Voilà un peu le sens de la situation que connaît actuellement ce pays de plein soleil. Voilà aussi le tableau offert aux regards des observateurs pour compléter ce décor quasi cauchemardesque: d’un côté, des partis à incidence militaro-anarchiste, donc suprêmement épeurants; des formations d’inspiration religieuse dont le « fondamentalisme » sous-jacent finit par exaspérer ceux qui exigent un petit acompte de pain quotidien sur le pain éternel. Ceci pour le petit bétail. D’un autre côté, le RDNP représenté par Mme Manigat, avec à son actif.

Par infantilisme politique, ces prétendants au fauteuil présidentiel ignorent tous que le destin d’Haïti se discute partout à Washington, à Ottawa, au Quai d’Orsay, en Espagne, en Amérique du Sud, sauf en Haïti. Et ce qui fait encore plus mal au cœur de l’Haïtien authentique, du patriote ardent c’est que très peu d’entre eux comprennent ou essaient de comprendre les dessous du complot international contre un pays qu’on dépèce, qu’on maltraite, qu’on méprise, qu’on avilit sous le fallacieux prétexte de voler à son secours. Très peu comprennent la menace véritable qui pèse sur ce sentiment viscéral d’indépendance et de souveraineté qui façonne nos moindres faits et gestes. Comme de fait, Mme Hillary Clinton s’est sentie obligée d’apporter le réconfort de sa présence à la théâtralité politique dans l’entourage des acteurs politiques de la tragi-comédie électorale.

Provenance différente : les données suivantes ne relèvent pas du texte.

(** * sqluser: accounts, passwords, tokens and ban status on a relational store

    A shallow embedding of [sqluser.go] (package [sqluser] of herb-go/plugin)
    and the properties of its data mappers.

    Go strings are byte sequences: they are embedded as [string] (a list of
    8-bit characters), [[]byte] as [list byte].  Go's [(value, error)] results
    are pairs whose second component is [None] for [nil].  The operations run
    in a state monad over the database and the world (clock, generators); an
    early [return] is a branch that ends the monadic computation, and
    [defer tx.Rollback()] wraps the rest of the function body.

    What the package takes from outside is modelled as follows.
    - The database: four tables of rows kept in insertion order, without
      unique constraints (the package enforces uniqueness itself, by a check
      before the insert).  The four table names are taken to name four
      different tables.  [RowsAffected] of an UPDATE is the number of rows
      its WHERE clause matches.
    - Transactions: [Begin] gives a private copy of the committed store,
      [Exec] on the transaction changes the copy, [Commit] publishes it,
      [Rollback] drops it; a query on the database handle reads the
      committed store.  Operations run one after the other.
    - Failures: a fault plan says which call of the database fails, and with
      which error; the theorems quantify over it.
    - [crypto/sha256], [encoding/hex], [bytes.Compare], [time.Now]: by their
      documented behaviour; SHA-256 itself is executable.
    - [crypto/rand] and the uuid library: a source of bytes that a reading
      consumes or that fails, and a source of strings that never fails. *)

From Stdlib Require Import ZArith List Lia Bool.
From Stdlib.Strings Require Import String Ascii Byte.
From stdpp Require Import base option list strings pretty gmap.

Import ListNotations.
Local Open Scope Z_scope.
Local Open Scope string_scope.
Local Open Scope list_scope.
(** ** C8 *)



(** The unit costs of a finite, non-negative cost table do not keep
    the interpolated base cost finite or non-negative in double
    precision: between 1.7e308 and 0 the product overflows to
    [-Infinity], and between 0.1 and 0 the value at 8.5 is rounded
    below zero. *)
Lemma interpolated_cost_below_zero :
  (let table := [Double.mkSlabCost 3 1.7e308; Double.mkSlabCost 13 0] in
   Double.orderedThickness table = true /\
   Double.finiteNonnegative table = true /\
   Double.slabBaseCost 20 8 table = inr neg_infinity) /\
  (let table := [Double.mkSlabCost 5.5 0.1; Double.mkSlabCost 8.5 0;
                 Double.mkSlabCost 12.5 0] in
   Double.orderedThickness table = true /\
   Double.finiteNonnegative table = true /\
   exists c, Double.slabBaseCost 20 8.5 table = inr c /\ (c <? 0)%float = true).
Proof.
  cbv zeta. split.
  - repeat split; vm_compute; reflexivity.
  - split; [reflexivity|]. split; [reflexivity|].
    eexists. split; vm_compute; reflexivity.
Qed.







(** The captured values of the registered listeners are the values the
    active slot has taken since the mount. *)
Lemma elem_of_listeners_run evs a :
  a ∈ listeners (run mounted evs) ↔ wasActive evs a.
Proof.
  unfold wasActive. induction evs as [|ev evs IH] using rev_ind.
  - simpl. rewrite list_elem_of_singleton. split.
    + intros ->. by exists [], [].
    + intros (evs1 & evs2 & Heq & <-).
      symmetry in Heq. apply app_eq_nil in Heq as [-> _]. done.
  - rewrite run_snoc, listeners_step, elem_of_app, IH. split.
    + intros [(evs1 & evs2 & -> & Ha) | Hnew].
      * exists evs1, (evs2 ++ [ev]). by rewrite app_assoc.
      * case_decide; [by apply elem_of_nil in Hnew|].
        apply list_elem_of_singleton in Hnew as ->.
        exists (evs ++ [ev]), []. by rewrite app_nil_r, run_snoc.
    + intros (evs1 & evs2 & Heq & Ha).
      destruct evs2 as [|ev2 evs2 _] using rev_ind.
      * rewrite app_nil_r in Heq. subst evs1. rewrite run_snoc in Ha.
        case_decide as Hsame.
        -- left. exists evs, []. rewrite app_nil_r. split; [done|]. congruence.
        -- right. apply list_elem_of_singleton. done.
      * rewrite app_assoc in Heq. apply app_inj_tail in Heq as [-> ->].
        left. by exists evs1, evs2.
Qed.

Lemma applyUpdates_app s us1 us2 :
  applyUpdates s (us1 ++ us2) = applyUpdates (applyUpdates s us1) us2.
Proof. unfold applyUpdates. by rewrite foldl_app. Qed.

(** What the [gamepadconnected] listeners queue together amounts to one
    [setActiveGamepadIndex(index)], provided one of them captured no
    active slot. *)
Lemma connected_listeners_updates l s0 i :
  applyUpdates s0 (l ≫= λ captured, onGamepadConnected captured i) =
  if decide (None ∈ l) then applyUpdates s0 [SetActiveGamepadIndex (Some i)] else s0.
Proof.
  revert s0. induction l as [|c l IH]; intros s0.
  - destruct (decide (None ∈ [])) as [Hin|]; [by apply elem_of_nil in Hin | done].
  - rewrite bind_cons, applyUpdates_app, IH. unfold onGamepadConnected.
    destruct c as [j|].
    + rewrite (decide_False (P := Some j = None)) by done. simpl.
      destruct (decide (None ∈ l)) as [Hin | Hin].
      * rewrite decide_True; [done|]. by right.
      * rewrite decide_False; [done|]. by intros [|]%elem_of_cons.
    + rewrite (decide_True (P := None = None)) by done.
      rewrite (decide_True (P := None ∈ None :: l)) by left.
      by destruct (decide (None ∈ l)).
Qed.
(** * bd-dialogue-bubble-editor: shape synthesis, safe text zone, font fitting
      and the pointer-driven transform engine

    A shallow embedding of
      - [types.ts]                 (the data model and its constants),
      - [utils/bubbleUtils.ts]     ([generateBubblePaths]),
      - [utils/textBoundsCalculator.ts] ([calculateTextBounds]),
      - [utils/textAutoFit.ts]     ([getTextBounds], [measureText],
                                    [calculateOptimalFontSize], [autoFitBubbleText]),
      - the [handleMouseMove] gesture handler of [BubbleItem] and
        [handleAddBubble] of [App.tsx],
      - the other handlers of [App.tsx] and [BubbleItem] on the list of
        bubbles, the font size and the text, and the wrapping and placing
        steps of [utils/richTextRenderer.ts] ([drawRichText]).

    Conventions of the embedding.
      - A JavaScript [number] is an exact rational ([Q]); the rounding of IEEE
        doubles, [NaN] and the infinities are not modelled, except the
        [-Infinity] that [Math.max()] of no argument returns ([xnum]) and the
        [NaN] that the toolbar stores for an emptied number field ([jsnum]).
        Division by zero follows [Qdiv] (it yields 0), where the code yields
        an infinity or [NaN].
      - [===] on numbers is [Qeq_bool]; [<], [<=] are [Qltb], [Qle_bool].
      - A template literal is the list of its literal chunks and interpolated
        numbers ([tok]); [render] gives the string for a number printer.
      - What the host provides ([Math.sin], the canvas text metrics, the SVG
        path geometry) is an interface ([MathLib], [Canvas], [SvgDom]). *)

From Stdlib Require Import QArith Qminmax Qround Qabs Lqa Lia ZArith.
From Stdlib Require Import List String Ascii Bool Arith.
From Stdlib Require Import DecimalString.
Import ListNotations.
(** C4 at [DB_NAME].  The binding [dbName] falls back to
    ["defaultDbName"] when [DB_NAME] is not set, so the guard
    [!dbName] of [handleDatabaseStorage] does not fire: with the two
    credentials set and a reachable remote side the call succeeds like a
    first call on a fresh store, where the message of the guard says that
    [DB_NAME] must be set. *)
Theorem absent_DB_NAME_is_accepted (e : Env) (dir : string) (fs : gmap string fnode)
    (creatable : bool) (p : GetNextEnvKeyParams) (u pw : string) :
  env_get e "DB_NAME" = None ->
  env_get e "DB_USERNAME" = Some u -> u <> "" ->
  env_get e "DB_PASSWORD" = Some pw -> pw <> "" ->
  default DATABASE (storage p) = DATABASE ->
  1 < len (getEnvKeys e (baseEnvName p)) ->
  let w := loadModule e dir fs creatable ∅ (fun _ => None) (fun _ => None) in
  dbName w = "defaultDbName"
  /\ snd (getNextEnvKey p w) = expected_call DATABASE (getEnvKeys e (baseEnvName p)) 1
  /\ snd (getNextEnvKey p w) <> error_result credentials_message.
Proof.
  intros Hname Hu Hu' Hp Hp' Hs Hn w.
  assert (Hd : dbName w = "defaultDbName") by (subst w; simpl; by rewrite Hname).
  assert (Hready : store_ready w (default DATABASE (storage p)) (baseEnvName p)).
  { rewrite Hs. subst w. simpl. rewrite Hu, Hp, Hname. simpl.
    do 3 (split; [done|]). split; [|done].
    exists 0%nat. split; [lia|]. split; [lia|done]. }
  destruct (getNextEnvKey_step p w 0 Hn Hready) as (w' & Hrun & _).
  { rewrite Hs. reflexivity. }
  rewrite Hrun, Hs. simpl snd.
  pose proof (served_expected DATABASE (getEnvKeys e (baseEnvName p)) 0 Hn) as Hexp.
  rewrite Z.mod_0_l in Hexp by lia. change (env w) with e. rewrite Hexp.
  split; [done|]. split; [done|].
  unfold expected_call, error_result. simpl.
  rewrite Z.mod_1_l by lia. discriminate.
Qed.
(** Walking code points or code units makes no difference to the loop: a
    surrogate pair is appended neither as a pair nor unit by unit. *)
Lemma codePoints_units s :
  flat_map appended (codePoints s) = flat_map (fun c => appended [c]) s.
Proof.
  enough (H : forall n s, (List.length s <= n)%nat ->
            flat_map appended (codePoints s)
            = flat_map (fun c => appended [c]) s)
    by (apply (H (List.length s)); lia).
  clear s. induction n as [|n IH]; intros [|c [|d s]] Hn; simpl in Hn;
    try reflexivity; try lia.
  cbn [codePoints].
  destruct (isLeadSurrogate c && isTrailSurrogate d) eqn:E.
  - apply andb_true_iff in E as [Hc Hd].
    destruct (appended_pair c d Hc Hd) as (E2 & Ec & Ed).
    cbn [flat_map]. rewrite E2, Ec, Ed. cbn [app].
    apply IH. lia.
  - cbn [flat_map]. f_equal. apply (IH (d :: s)). simpl. lia.
Qed.

Lemma loop_flat_map (chars : list jsString) : forall acc,
  fold_left (fun normalized char => normalized ++ appended char) chars acc
  = acc ++ flat_map appended chars.
Proof.
  induction chars as [|ch chars IH]; intro acc; simpl.
  - now rewrite app_nil_r.
  - rewrite IH. now rewrite <- app_assoc.
Qed.

Lemma normalizeHebrew_passes text :
  normalizeHebrew text = lettersOf (stripRefs text).
Proof.
  unfold normalizeHebrew, lettersOf, stripRefs.
  rewrite loop_flat_map, codePoints_units, replace_niqqud. reflexivity.
Qed.

Lemma appended_unit c :
  appended [c] = [] \/ exists b, appended [c] = [b] /\ isBaseLetter b = true.
Proof.
  unfold appended, sofitMap. cbn [existsb].
  repeat match goal with
  | |- context [if ?x =? ?y then _ else _] => destruct (Z.eqb_spec x y)
  end; try (right; eexists; split; [reflexivity | reflexivity]).
  rewrite orb_false_r.
  destruct (isHebrewLetter c) eqn:E; [right | now left].
  exists c. split; [reflexivity|]. classes.
Qed.

Lemma appended_base c : isBaseLetter c = true -> appended [c] = [c].
Proof.
  intro H. unfold appended, sofitMap. cbn [existsb].
  assert ((c =? 0x05DA) = false) as -> by classes.
  assert ((c =? 0x05DD) = false) as -> by classes.
  assert ((c =? 0x05DF) = false) as -> by classes.
  assert ((c =? 0x05E3) = false) as -> by classes.
  assert ((c =? 0x05E5) = false) as -> by classes.
  assert (isHebrewLetter c = true) as -> by classes.
  reflexivity.
Qed.

Lemma lettersOf_base s : Forall (fun c => isBaseLetter c = true) (lettersOf s).
Proof.
  unfold lettersOf.
  induction (filter (fun c => negb (isNiqqud c)) s) as [|c l IH]; simpl.
  - constructor.
  - apply Forall_app. split; [|exact IH].
    destruct (appended_unit c) as [-> | (b & -> & Hb)]; repeat constructor.
    exact Hb.
Qed.

Lemma lettersOf_app a b : lettersOf (a ++ b) = lettersOf a ++ lettersOf b.
Proof. unfold lettersOf. now rewrite filter_app, flat_map_app. Qed.
(** * Red Rocks scenic-loop route analysis: model and verified properties

    Shallow embedding of [analyze_scenic_loop_path.py] and
    [create_area_summary_scenic.py].

    Numbers.  The geometry of the first script is carried out on Python
    floats.  It is modelled twice.  Module [FloatPath] has it on binary64
    floats, the numbers the program computes with, with the exceptions
    that [math.sqrt], the division and the wrappers of the [math] module
    raise; what the program does on a given input is stated there.
    Module [ScenicPath] has it on the real numbers [R] (exact
    arithmetic), with a raised exception as [None]; the positions and
    ranks that the data frames carry are stated there.  The grade parser
    and the aggregation of the second script are modelled on the
    rationals [Q], where every definition computes; the parser rounds to
    binary64 where Python converts to a float. *)

From Stdlib Require Import Reals Psatz Lia ZArith List Bool String Ascii.
From Stdlib Require Import QArith Qround Permutation Sorted.
From Stdlib Require Floats.
Import ListNotations.

(** ** Error monad for Python exceptions *)

Definition bind {A B : Type} (m : option A) (k : A -> option B) : option B :=
  match m with
  | Some a => k a
  | None => None
  end.

Notation "x <- m ;; k" := (bind m (fun x => k))
  (at level 61, m at next level, right associativity).
Notation "' p <- m ;; k" := (bind m (fun x => let p := x in k))
  (at level 61, p pattern, m at next level, right associativity).
(* ===== verification/_CoqProject ===== *)
-Q . S2P
Prelude.v
Util.v
JsonChecker.v
EngineState.v
Assoc.v
Slabs.v
Items.v
Lru.v
Cache.v
Refs.v
Store.v
Flush.v
Arith.v
DefaultEngine.v
Bitfield.v
ViewCodec.v
Snappy.v
ViewIdValue.v
Bitmap.v
SortedList.v
NodeTypes.v
IndexHeader.v
IndexDecode.v
GenHash.v
TopKeys.v
Protocol.v
Conn.v
Daemon.v
Serve.v
Reply.v
Handlers.v
Updates.v
Phases.v
Steps.v
Tick.v
Dispatch.v
Refine.v
Service.v
Wire.v
Faults.v
Crc.v
CouchFile.v
Btree.v
BtreeSpec.v
BtreeRep.v
BtreeWrite.v
BtreeModify.v
BtreeRoot.v
BtreeCorrect.v
Reduces.v
BtreeLookup.v
BtreeDb.v
BtreeAppend.v
BtreeFaults.v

Car, le courant de la démocratie débridée imposée aux petites nations sans tradition, sans envergure et sans moralité a toujours provoqué l’hilarité en même temps que la tristesse. Mis en exergue le côté grotesque presque ubuesque de l’acteur principal, le Chef de tas. Mises en berne la tristesse, l’angoisse, la platitude des participants à ces funérailles hors classe qu’on organise pour un pays, pour une nation

Au demeurant, de ce carnaval qui est loin d’être amusant, l’Histoire ne retiendra que les caractéristiques grotesques des singeries importées et surtout le coup de pied de l’âne administré sans remords à l’idole encensé cinq ans durant sur les tréteaux du Palais National. Ainsi il en fut des dictateurs qui, à un certain moment de la durée avaient la cote d’amour des grands dirigeants du monde. Au moment de griffonner ces lignes, Mubarak en fait l’amère expérience…Ainsi il en est des despotes contemporains. Ainsi il en sera des autocrates qui n’ont pas encore compris que les « Maîtres du Monde » n’ont pas d’amis, ils n’ont que des intérêts.

Dans un élan de navrante naïveté, le peuple haïtien devait le 28 Novembre dernier choisir de confier son destin à ceux qui prétendent pouvoir le diriger et qui ignorent tout des incontestables subtilités de la politique contemporaine. Nous n’avons de cesse de parodier Arnold Toynbee qui écrivait: « Une civilisation naît de l’action d’une minorité créatrice au sein d’une société lorsque sont réunis dans l’environnement des facteurs appropriés pour que le phénomène se produise. L’environnement provoque la société. La minorité réagit à cette provocation et trouve des réponses que la société fait siennes ». En d’autres mots, une société sans mémoire est en quelque sorte sans présent et sans avenir. À l’annonce des possibilités de « retour au pays natal » de la Bête de Gévaudan, au moment où les passions sont exacerbées, on retrouve au sein de la société un « désespoir fondamentaliste » qui ne peut qu’enfermer l’histoire dans une perspective de suicide collectif.

Pauvre petit pays dont les entrailles sont aujourd’hui déchiquetées par ses propres enfants! Dans une histoire définitivement malsaine et outrageusement comprimée, on pouvait s’attendre à tous les dérapages éclectiques et à toutes les erreurs qu’on aurait pu mettre au compte de l’ignorance et de la cupidité. Mais on était loin de croire qu’on assisterait à cette foire d’empoigne et à ces positionnements intéressés de ceux qui, pendant un quart de siècle, se sont crus les rédempteurs attitrés du pays de Dessalines et de Pétion. Soit dit en passant, la présence de X ou de Y au Palais National ne pourra changer d’un iota la direction que L’ONU, la Minustah et tous les autres contrevenants de l’actuelle conjoncture, ont déjà imprimée au destin de la patrie meurtrie, souillée et avilie.